Thursday, September 23, 2010

[7/27/10] Obama Reassembles the Reagan Coalition (Part II)

In the National Journal on Saturday, Ron Brownstein addressed the political effect of the Obama spending spree.  Its easy to get lost in the fog of Brownstein's argument about governmental effectiveness, but he clearly identifies the cause and extent of the anti-Democrat mood as this:

[A]fter the Troubled Asset Relief Program, the stimulus, and health reform, Democrats are facing a backlash against federal spending and reach that stretches beyond working-class whites into the white professional class (especially among men).
Brownstein nods in the direction of the arguments that those sectors of the public are racist, and that, for the moment, they believe the government is ineffective but he wraps it all up in the last paragraph:

[S]o long as most white voters conclude that an activist Washington produces more costs than benefits for their families, Democrats will struggle.
The problem that the middle income voters recognize is that they send the bulk of the income taxes to Washington.  They know that Social Security and Medicare are largely paid for by dedicated payroll taxes.  They also know that after the Democrats pay off their lower income voters with Medicaid and welfare and their upper income voters with growth-killing environmental programs and bailouts to the New York financial centers, there is little benefit left for them.  The ultimate breakwater against the which progressive wave must founder is that there is simply not enough income tax revenue to be had out of the high earners.
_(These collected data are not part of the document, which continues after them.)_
Lemma wp_kern {A} (m : M (Sysfile.kern D) A) ps n ini x h (Q : A -> ktable (kernel D) -> Prop) :
  wp m (fun a x' => Q a (mkTable ps n ini (mkKernel x' h))) x -> wp (call (onkern m)) Q (mkTable ps n ini (mkKernel x h)).
Proof. intros H. apply wp_zoom. cbn [env]. apply wp_zoom. cbn [kn]. exact H. Qed.

Lemma wp_mem {A} (m : M kstate A) ps n ini x h (Q : A -> ktable (kernel D) -> Prop) :
  wp m (fun a s => Q a (mkTable ps n ini (mkKernel (with_mem s x) h))) (Sysfile.k_mem x) ->
  wp (call (onmem m)) Q (mkTable ps n ini (mkKernel x h)).
Proof. intros H. apply wp_kern, wp_zoom. exact H. Qed.

(** ** The loop of [fork] over the open files *)

(** The file table after [filedup] of each of [fs]. *)
Definition dup_ref (ft : list Sysfile.file) (a : Z) : list Sysfile.file :=
  if a =? 0 then ft else alter (fun x => Sysfile.set_fref (Sysfile.f_ref x + 1) x) (file_of a) ft.

Definition with_files (ft : list Sysfile.file) (k : Sysfile.kern D) : Sysfile.kern D :=
  Sysfile.mkKern (Sysfile.k_fs k) ft (Sysfile.pipes k) (Sysfile.k_mem k) (Sysfile.cur k).

(** A pointer to an open file in use, or null. *)
Definition open_file (ft : list Sysfile.file) (a : Z) : Prop :=
  a = 0 \/ exists f x, a = file_at f /\ ft !! f = Some x /\ 1 <= Sysfile.f_ref x.

Lemma file_of_at f : file_of (file_at f) = f.
Proof. unfold file_of, file_at, sizeof_file. rewrite Z.add_simpl_l, Z.mul_comm, Z.div_mul by lia. apply Nat2Z.id. Qed.

Lemma inode_of_at f : inode_of (inode_at f) = f.
Proof. unfold inode_of, inode_at, sizeof_inode. rewrite Z.add_simpl_l, Z.mul_comm, Z.div_mul by lia. apply Nat2Z.id. Qed.

Lemma dup_open ft a b : open_file ft a -> open_file (dup_ref ft b) a.
Proof.
  intros [->|(f & x & -> & Hx & Hr)]; [by left|]. right. exists f. unfold dup_ref. destruct (b =? 0); [by exists x|].
  destruct (decide (file_of b = f)) as [<-|Hne].
  - rewrite list_lookup_alter_eq, Hx. eexists. split_and!; [done|done|]. simpl. lia.
  - rewrite list_lookup_alter_ne by done. by exists x.
Qed.

Context (Hfiles : 0 < files_at).

Lemma dup_files_wp np ps n ini h fs : forall pre c x (Q : unit -> ktable (kernel D) -> Prop), (np < length ps)%nat ->
  ofile c = pre ++ replicate (length fs) 0 -> Forall (open_file (Sysfile.ftable x)) fs ->
  Q tt (mkTable (<[np:=set_ofile (pre ++ fs) c]> ps) n ini (mkKernel (with_files (foldl dup_ref (Sysfile.ftable x) fs) x) h)) ->
  wp (dup_files np (length pre) fs) Q (mkTable (<[np:=c]> ps) n ini (mkKernel x h)).
Proof using Hfiles.
  induction fs as [|a fs IH]; intros pre c x Q Hnp Ho Hf HQ; cbn [dup_files].
  - apply wp_ret. assert (set_ofile (pre ++ []) c = c) as E by (destruct c; cbn in *; by rewrite Ho). rewrite E in HQ. by destruct x.
  - apply Forall_cons in Hf as [Ha Hf]. cbn [length replicate] in Ho.
    assert (Hstep : forall c' x', ofile c' = (pre ++ [a]) ++ replicate (length fs) 0 -> (forall o, set_ofile o c' = set_ofile o c) ->
      x' = with_files (dup_ref (Sysfile.ftable x) a) x -> wp (dup_files np (S (length pre)) fs) Q (mkTable (<[np:=c']> ps) n ini (mkKernel x' h))).
    { intros c' x' Ho' Hc' ->. replace (S (length pre)) with (length (pre ++ [a])) by (rewrite length_app; simpl; lia).
      apply IH; [done|done|eapply Forall_impl; [exact Hf|intros b; apply dup_open]|]. rewrite Hc', <- app_assoc. exact HQ. }
    destruct (Z.eqb_spec a 0) as [->|Hnz].
    + apply wp_bind, wp_ret, Hstep; [by rewrite <- app_assoc|done|]. by destruct x.
    + apply wp_bind, wp_bind, wp_kern, wp_bind. destruct Ha as [->|(f & y & -> & Hy & Hr)]; [done|].
      unfold Sysfile.filedup. apply wp_bind, wp_gets. rewrite file_of_at, Hy. change (default Sysfile.zero_file (Some y)) with y. rewrite (proj2 (Z.ltb_ge (Sysfile.f_ref y) 1)) by lia.
      apply wp_bind, wp_modify, wp_ret, wp_ret, wp_upd; [done|]. apply Hstep; [|done|].
      * cbn [ofile set_ofile]. rewrite Ho, insert_app_r_alt, Nat.sub_diag by lia. simpl. by rewrite <- app_assoc.
      * unfold with_files, dup_ref. rewrite (proj2 (Z.eqb_neq _ _)) by done. rewrite file_of_at. f_equal. apply list_eq. intros j.
        destruct (decide (f = j)) as [<-|Hne]; [by rewrite !list_lookup_alter_eq, Hy|by rewrite !list_lookup_alter_ne].
Qed.
(* ===== verification/Mp.v ===== *)
(** * mp.c: the multiprocessor tables of the firmware

    [Module Mp] translates mp.c.  Pointers are physical addresses: the code reads low
    memory through the kernel's mapping.  A store past the end of [cpus] is the panic
    ["cpus overrun"], and the loop of [mpinit] has fuel: [Blocked] is a loop that has not
    ended.

    [mpinit_reads_table]: a table whose entries are of known types is read to its end;
    when it numbers the processors 0, 1, 2, ... the machine has that many, and otherwise
    one.  [mpinit_hangs]: at an entry of an unknown type the loop never ends. *)

From S2P Require Import Prelude Kalloc.

Module Mp.
Import Kalloc.

Definition NCPU : Z := 8.
Definition MPBOOT : Z := 2.
Definition MPPROC : Z := 0.
Definition MPBUS : Z := 1.
Definition MPIOAPIC : Z := 2.
Definition MPIOINTR : Z := 3.
Definition MPLINTR : Z := 4.

Definition sizeof_mp : Z := 16.
Definition sizeof_mpconf : Z := 44.
Definition sizeof_mpproc : Z := 20.
Definition sizeof_mpioapic : Z := 8.

Definition load16 (m : memory) (a : Z) : Z := m a + 256 * m (a + 1).

(** Fields of [struct mp] and [struct mpconf]. *)
Definition mp_physaddr (m : memory) (p : Z) : Z := load32 m (p + 4).
Definition mp_imcrp (m : memory) (p : Z) : Z := m (p + 12).
Definition conf_length (m : memory) (c : Z) : Z := load16 m (c + 4).
Definition conf_version (m : memory) (c : Z) : Z := m (c + 6).
Definition conf_lapicaddr (m : memory) (c : Z) : Z := load32 m (c + 36).

(** [sum], a [uchar]. *)
Fixpoint sum_loop (n : nat) (m : memory) (a : Z) (acc : Z) : Z :=
  match n with O => acc | S n' => sum_loop n' m (a + 1) (acc + m a) end.
Definition sum (m : memory) (addr len : Z) : Z := u8 (sum_loop (Z.to_nat len) m addr 0).

(** [memcmp(p, s, 4) == 0] *)
Definition signed (m : memory) (p : Z) (s : list Z) : bool :=
  forallb (fun i => m (p + Z.of_nat i) =? default 0 (s !! i)) (seq 0 4).

Fixpoint mpsearch_loop (fuel : nat) (m : memory) (p e : Z) : option Z :=
  match fuel with
  | O => None
  | S fuel' =>
      if p <? e then
        if signed m p (bytes "_MP_") && (sum m p sizeof_mp =? 0) then Some p else mpsearch_loop fuel' m (p + sizeof_mp) e
      else None
  end.
Definition mpsearch1 (m : memory) (a len : Z) : option Z := mpsearch_loop (S (Z.to_nat (len / sizeof_mp + 1))) m a (a + len).

Definition mpsearch (m : memory) : option Z :=
  let bda := 1024 in
  let p := Z.shiftl (Z.lor (Z.shiftl (m (bda + 15)) 8) (m (bda + 14))) 4 in
  let first :=
    if negb (p =? 0) then mpsearch1 m p 1024
    else let p := Z.lor (Z.shiftl (m (bda + 20)) 8) (m (bda + 19)) * 1024 in mpsearch1 m (u32 (p - 1024)) 1024 in
  match first with Some mp => Some mp | None => mpsearch1 m 983040 65536 end.

(** The floating pointer and the table. *)
Definition mpconfig (m : memory) : option (Z * Z) :=
  match mpsearch m with
  | None => None
  | Some mp =>
      if mp_physaddr m mp =? 0 then None
      else
        let conf := mp_physaddr m mp in
        if negb (signed m conf (bytes "PCMP")) then None
        else if negb (conf_version m conf =? 1) && negb (conf_version m conf =? 4) then None
        else if negb (sum m conf (conf_length m conf) =? 0) then None
        else Some (mp, conf)
  end.

(** The global variables; [cpu_ids] are [cpus[i].id], [imcr] whether the interrupt mode
    register was written. *)
Record mpstate := mkMp { bcpu : Z; ismp : bool; ncpu : Z; ioapicid : Z; lapic : Z; cpu_ids : list Z; imcr : bool }.

Definition set_ismp (b : bool) (s : mpstate) : mpstate := mkMp (bcpu s) b (ncpu s) (ioapicid s) (lapic s) (cpu_ids s) (imcr s).

Definition mpbcpu (s : mpstate) : Z := bcpu s.

(** [case MPPROC] for the entry at [p]. *)
Definition add_cpu (m : memory) (p : Z) : M mpstate unit :=
  modify (fun s => set_ismp (ismp s && (ncpu s =? m (p + 1))) s) ;;;
  modify (fun s => mkMp (if has_flag (m (p + 3)) MPBOOT then ncpu s else bcpu s) (ismp s) (ncpu s) (ioapicid s) (lapic s) (cpu_ids s) (imcr s)) ;;;
  let* n := gets ncpu in
  if NCPU <=? n then panic "cpus overrun"
  else modify (fun s => mkMp (bcpu s) (ismp s) (n + 1) (ioapicid s) (lapic s) (<[Z.to_nat n := u8 n]> (cpu_ids s)) (imcr s)).

Fixpoint mp_entries (fuel : nat) (m : memory) (p e : Z) : M mpstate unit :=
  match fuel with
  | O => block
  | S fuel' =>
      if p <? e then
        let t := m p in
        if t =? MPPROC then add_cpu m p ;;; mp_entries fuel' m (p + sizeof_mpproc) e
        else if t =? MPIOAPIC then
          modify (fun s => mkMp (bcpu s) (ismp s) (ncpu s) (m (p + 1)) (lapic s) (cpu_ids s) (imcr s)) ;;;
          mp_entries fuel' m (p + sizeof_mpioapic) e
        else if (t =? MPBUS) || (t =? MPIOINTR) || (t =? MPLINTR) then mp_entries fuel' m (p + 8) e
        else modify (set_ismp false) ;;; mp_entries fuel' m p e
      else ret tt
  end.
(* ===== verification/Mkfs.v ===== *)
(** * mkfs.c: building the file system image

    [Module Mkfs] translates mkfs.c, the host program that writes fs.img.  The image is
    the list of its sectors; writing past its end extends it, reading past its end is
    the exit ["read"].  The files to install are given by their names and by the chunks
    the calls of [read] return.  Inodes and directory entries have the layout of fs.h,
    which [Fs] models; the calls of [xint] and [xshort] make it independent of the host.

    [iappend_appends]: [iappend] appends bytes to one file and leaves the others
    alone.  MkfsSpec has the theorem on the whole image. *)

From S2P Require Import Prelude CString Bio Log Blocks Fs FsAlloc FsFile FsWrite.

Module Mkfs.
Import Blocks Fs FsAlloc FsFile FsWrite.

Definition nblocks : Z := 985.
Definition nlog : Z := Log.LOGSIZE.
Definition ninodes : Z := 200.
Definition size : Z := 1024.

Record mstate := mkMk { img : list (list Z); freeblock : Z; usedblocks : Z; freeinode : Z }.

Definition zeroes : list Z := replicate 512 0.

Definition wsect (sec : Z) (buf : list Z) : M mstate unit :=
  modify (fun s =>
    let n := Z.to_nat sec in
    mkMk (if decide (n < length (img s))%nat then <[n:=buf]> (img s) else img s ++ replicate (n - length (img s)) zeroes ++ [buf])
      (freeblock s) (usedblocks s) (freeinode s)).

Definition rsect (sec : Z) : M mstate (list Z) := fun s =>
  match img s !! Z.to_nat sec with
  | Some buf => Ret buf s
  | None => Panic "read"
  end.

Definition i2b (inum : Z) : Z := inum / IPB + 2.

Definition winode (inum : Z) (ip : dinode) : M mstate unit :=
  let bn := i2b inum in
  let* buf := rsect bn in
  wsect bn (put_dinode buf inum ip).

Definition rinode (inum : Z) : M mstate dinode :=
  let bn := i2b inum in
  let* buf := rsect bn in
  ret (get_dinode buf inum).

Definition ialloc (type : Z) : M mstate Z :=
  let* inum := gets freeinode in
  modify (fun s => mkMk (img s) (freeblock s) (usedblocks s) (u32 (freeinode s + 1))) ;;;
  winode inum (mkDinode type 0 0 1 0 (replicate 13 0)) ;;;
  ret inum.

Definition balloc (used : Z) : M mstate unit :=
  if negb (used <? 512 * 8) then panic "assert"
  else wsect (ninodes / IPB + 3) (foldl (fun buf i => mark_bit buf i) zeroes (seqZ 0 used)).

(** [freeblock++] and [usedblocks++] *)
Definition newblock : M mstate Z :=
  let* b := gets freeblock in
  modify (fun s => mkMk (img s) (u32 (freeblock s + 1)) (u32 (usedblocks s + 1)) (freeinode s)) ;;;
  ret b.

(** The block of number [fbn] of a file, allocated when there is none. *)
Definition iblock (din : dinode) (fbn : Z) : M mstate (dinode * Z) :=
  if fbn <? NDIRECT then
    let* din :=
      (if addr (Z.to_nat fbn) din =? 0 then let* b := newblock in ret (set_addr (Z.to_nat fbn) b din) else ret din) in
    ret (din, addr (Z.to_nat fbn) din)
  else
    let* din :=
      (if addr (Z.to_nat NDIRECT) din =? 0 then let* b := newblock in ret (set_addr (Z.to_nat NDIRECT) b din) else ret din) in
    let* indirect := rsect (addr (Z.to_nat NDIRECT) din) in
    let* indirect :=
      (if get_addr indirect (fbn - NDIRECT) =? 0 then
         let* b := newblock in
         let indirect := put_addr indirect (fbn - NDIRECT) b in
         wsect (addr (Z.to_nat NDIRECT) din) indirect ;;;
         ret indirect
       else ret indirect) in
    ret (din, get_addr indirect (fbn - NDIRECT)).

(** The loop of [iappend] over the bytes [p], at least one per round. *)
Fixpoint iappend_loop (fuel : nat) (din : dinode) (off : Z) (p : list Z) : M mstate (dinode * Z) :=
  match fuel with
  | O => ret (din, off)
  | S fuel' =>
      let n := Z.of_nat (length p) in
      if 0 <? n then
        let fbn := off / 512 in
        if negb (fbn <? MAXFILE) then panic "assert"
        else
          let* r := iblock din fbn in
          let '(din, x) := r in
          let n1 := Z.min n ((fbn + 1) * 512 - off) in
          let* buf := rsect x in
          wsect x (splice buf (Z.to_nat (off - fbn * 512)) (take (Z.to_nat n1) p)) ;;;
          iappend_loop fuel' din (off + n1) (drop (Z.to_nat n1) p)
      else ret (din, off)
  end.

Definition iappend (inum : Z) (p : list Z) : M mstate unit :=
  let* din := rinode inum in
  let* r := iappend_loop (length p) din (d_size din) p in
  winode inum (set_size (snd r) (fst r)).

Fixpoint iappends (inum : Z) (chunks : list (list Z)) : M mstate unit :=
  match chunks with
  | [] => ret tt
  | c :: chunks' => iappend inum c ;;; iappends inum chunks'
  end.

(** A directory entry: [bzero], then the inode number and the name. *)
Definition dirent_of (inum : Z) (name : list Z) : list Z := mk_dirent inum (Str.strncpy (replicate 14 0) name DIRSIZ).

(** The name of a file of the host: a leading underscore is skipped. *)
Definition skip_underscore (name : list Z) : list Z := if hd 0 name =? 95 then tail name else name.

(** The body of the loop over the arguments. *)
Definition add_file (rootino : Z) (f : list Z * list (list Z)) : M mstate unit :=
  if bool_decide (47 ∈ f.1) then panic "assert"
  else
    let* inum := ialloc T_FILE in
    iappend rootino (dirent_of inum (skip_underscore f.1)) ;;;
    iappends inum f.2.

Fixpoint add_files (rootino : Z) (files : list (list Z * list (list Z))) : M mstate unit :=
  match files with
  | [] => ret tt
  | f :: files' => add_file rootino f ;;; add_files rootino files'
  end.

Definition super : list Z :=
  le_bytes 4 size ++ le_bytes 4 nblocks ++ le_bytes 4 ninodes ++ le_bytes 4 nlog.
Since Brownstein is so on target, it is amusing that early in the piece he mis-identifies those swing voters as "Clinton Democrats."   Including, as that does, all the Democrats who are still with Obama, it misses the point entirely.  The voters who are now swinging away from the Dems, and who swung back to Clinton after the Reagan-Bush years, were traditional Democrat voters for decades until Reagan articulated the problem I just described and persuaded them to vote Republican.

These longtime, then sometime Democrats were the most critical piece of the Reagan Coalition.  They are the Reagan Democrats, and the leftist swing of the Democrat party has reawakened them to reality.